Men Have Pelvic Floors Too!

Do you know a man in your life who is struggling with bladder control? Does your husband, father, son, boyfriend dribble in between trips to the bathroom? OR have to urgently find a bathroom?  Or do you yourself find it hard to get your stream started, or completely empty your bladder? Has an important male in your life had changes to pain in his low back, pelvis, or genitals?  Have they had a recent surgery or injury to the abdomen, low back, pelvis, or hip?  All of these symptoms and situations  can be related to the pelvis and pelvic floor.

The first thing most people think of in these cases is the prostate. But the pelvic floor can also be a huge factor.  While women may hear about their pelvic floor from an early age, men rarely have any education regarding this personal area. While there are some differences in anatomy (women have more muscles but in a man there is one muscle which is much larger to compensate), many of the principles of pelvic floor therapy are the same. It is common for men who have a prostate procedure to have bladder symptoms.  Many of them will benefit from pelvic floor physiotherapy and education.
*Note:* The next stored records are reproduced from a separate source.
(** Two clusters with a resource of the same name; it is removed from the first only. *)
Example other_cluster_loses_resource :
  let other := MkCluster [sample_node "1" "mds1"] [sample_resource "MGS"] [] ∅ in
  (fun t => (bool_decide (is_Some (resources t !! ("MGS", 1))), bool_decide (is_Some (resources t !! ("MGS", 2))))) <$>
    (t ← store_cluster 7 ("1", "oss1") (sample_cluster ["MGS"]) no_tables;
     t ← store_cluster 8 ("1", "mds1") other t;
     store_cluster 7 ("1", "oss1") (sample_cluster []) t) = Some (false, false).
Proof. by vm_compute. Qed.
Lemma handle_polled msg p : msg = FetchTree \/ (exists r, msg = FetchedCommands r) \/ polled p ->
  polled (handle msg p).1 \/ (exists cmds, msg = FireCommands cmds) /\ (handle msg p).2 = [FetchTree].
Proof.
  intros Hp.
  assert (forall m os, update (next_timer p) msg (model p) = (m, os) -> commands m = commands (model p) -> tree_cancel m = tree_cancel (model p) ->
    polled p -> polled (handle msg p).1) as Hsame.
  { unfold CommandModal.handle. intros m os -> Ec Et Hpol. unfold polled in *. simpl. rewrite Ec, Et.
    intros Hu. destruct (Hpol Hu) as [(n & ? & ?)|(ids & ?)]; [left|right]; set_solver. }
  destruct msg as [[code| |]|[cmds|ids]| |r|r|r|i|i|i r|]; simpl in *.
  - left. eapply Hsame; [done..|naive_solver].
  - left. done.
  - left. eapply Hsame; [done..|naive_solver].
  - unfold CommandModal.handle. simpl. destruct (is_all_commands_finished _) eqn:E; [left|right; eauto]. intros Hu. simpl in Hu. by rewrite E in Hu.
  - left. eapply Hsame; [done..|naive_solver].
  - left. unfold CommandModal.handle. simpl. intros Hu. simpl in *. rewrite Hu. right.
    destruct (unfinished_fetched (set_tree_cancel None (model p)) Hu) as [ids Hin]. exists ids. set_solver.
  - left. unfold CommandModal.handle. simpl. case_match eqn:E; intros Hu; simpl in *; [by rewrite E in Hu|].
    left. exists (next_timer p). split; [done|set_solver].
  - left. destruct r as [l|[]]; (eapply Hsame; [done|..|naive_solver]); simpl; try done; unfold update_jobs;
      [by rewrite (proj1 (refresh_collections _))|by rewrite (proj1 (refresh_rest _))].
  - left. destruct r as [l|[]]; (eapply Hsame; [done|..|naive_solver]); simpl; try done; unfold update_steps;
      [by rewrite (proj1 (refresh_collections _))|by rewrite (proj1 (refresh_rest _))].
  - left. destruct (perform_click i (select (model p))) as [b s] eqn:Eb. eapply Hsame; [done..|naive_solver].
  - left. destruct (jobs (model p) !! i) as [j|] eqn:Ej; [destruct (find_cancel_transition j) eqn:Et; [case_decide as Ed|]|];
      (eapply Hsame; [by rewrite ?Ej, ?Et, ?decide_True, ?decide_False by done| | |naive_solver]; done).
  - left. eapply Hsame; [done..|naive_solver].
  - left. eapply Hsame; [done..|naive_solver].
Qed.
(* ===== verification/SfaService.v ===== *)
(** * The service that stores the state of a storage array ([iml-sfa/])

    Every five seconds the service asks the array for its enclosures, drives, jobs, power supplies
    and controllers, compares each list with the one before ([get_changes]) and writes the
    difference to a table. A request goes to the endpoints in turn until one answers
    ([retry_fn], with [retry_future]). A table is a map from the columns of its unique index to
    the whole row; what the service needs of a record and its table is the class [SfaTable],
    with an instance for each of the five, and the theorems are proved against the class.

    A statement may be refused by the database at any time, which ends the service; it is then
    started again and reads the tables. *)
From S2P Require Import Prelude RustStd Ordering Change WarpTypes RequestRetry Sfa.
From stdpp Require Import base gmap sets list strings.
From Stdlib Require Import ZArith Lia Ascii.
Open Scope string_scope.
Open Scope Z_scope.

(** ** Endpoints *)

Section endpoints.
Context {Url : Type} (parse_url : string -> option Url).

(** The environment in the order of the names; [None] is the panic on a bad URL. *)
Definition get_sfa_endpoints (vars : list (string * string)) : option (option (list (list Url))) :=
  let vars := foldl (fun m v => btree_insert v.1 v.2 m) [] (List.filter (fun v => starts_with "SFA_ENDPOINTS_" v.1) vars) in
  groups ← mapM (fun v : string * string => mapM parse_url (List.filter (fun x => negb (String.eqb x "")) (str_split "|"%char v.2))) vars;
  let groups := List.filter (fun g => negb (bool_decide (length g = 0%nat))) groups in
  Some (match groups with [] => None | _ => Some groups end).

Context {E A : Type}.

(** One try for each endpoint. *)
Definition sfa_policy (len : Z) : RetryPolicy E unit := closure_policy (fun k e => if k <? len then RetryNow else ReturnError e).

(** [f] gets the endpoint of the request's number; the policy keeps the number in range, so the
    default of [nth] is not used ([retry_fn_first]). *)
Definition retry_fn (endpoints : list Url) (f : Url -> Result E A) : option (Ending E A * list Z * nat) :=
  match endpoints with
  | [] => None
  | first :: _ =>
      @retry_future E unit A (sfa_policy (Z.of_nat (length endpoints) - 1)) (fun c => f (nth c endpoints first)) (S (length endpoints)) tt
  end.
End endpoints.

(** ** Tables *)

(** A record [T], the row [R] it is stored as and the columns [K] of the table's index. *)
Class SfaTable (T K R V : Type) `{Changeable T} : Type := {
  to_row : T -> R;
  of_row : R -> option T;
  row_key : R -> K;
  on_conflict : R -> R -> R;
  updated : R -> V;
  row_id (x y : T) : change_id x = change_id y <-> row_key (to_row x) = row_key (to_row y);
  of_to (x : T) : of_row (to_row x) = Some x;
  to_of (r : R) (x : T) : of_row r = Some x -> to_row x = r;
  conflict_key (o r : R) : row_key o = row_key r -> row_key (on_conflict o r) = row_key r;
  conflict_decodes (o r : R) : is_Some (of_row o) -> is_Some (of_row r) -> is_Some (of_row (on_conflict o r));
  conflict_updates (o r : R) : row_key o = row_key r -> updated (on_conflict o r) = updated r }.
Just like women, incontinence can be from a weak pelvic floor, or commonly from an overactive one.  Muscles that just don’t relax enough can stop the bladder from completely emptying, or even getting started.  This can contribute to other issues as that urine is stopped up in a longer urethra, leading to irritation. Muscles which are too weak can result in dribbling in between bathroom visits, urgency or stress incontinence.

Changes to the structures and mechanics of the pelvis, low back, and hip from a fall or surgery can create changes in sitting and moving with a resulting change in a previously normal pelvis and surrounding muscles which can create change in muscle tension and activity, or nerve irritation and give symptoms of pain or urgency or incontinence.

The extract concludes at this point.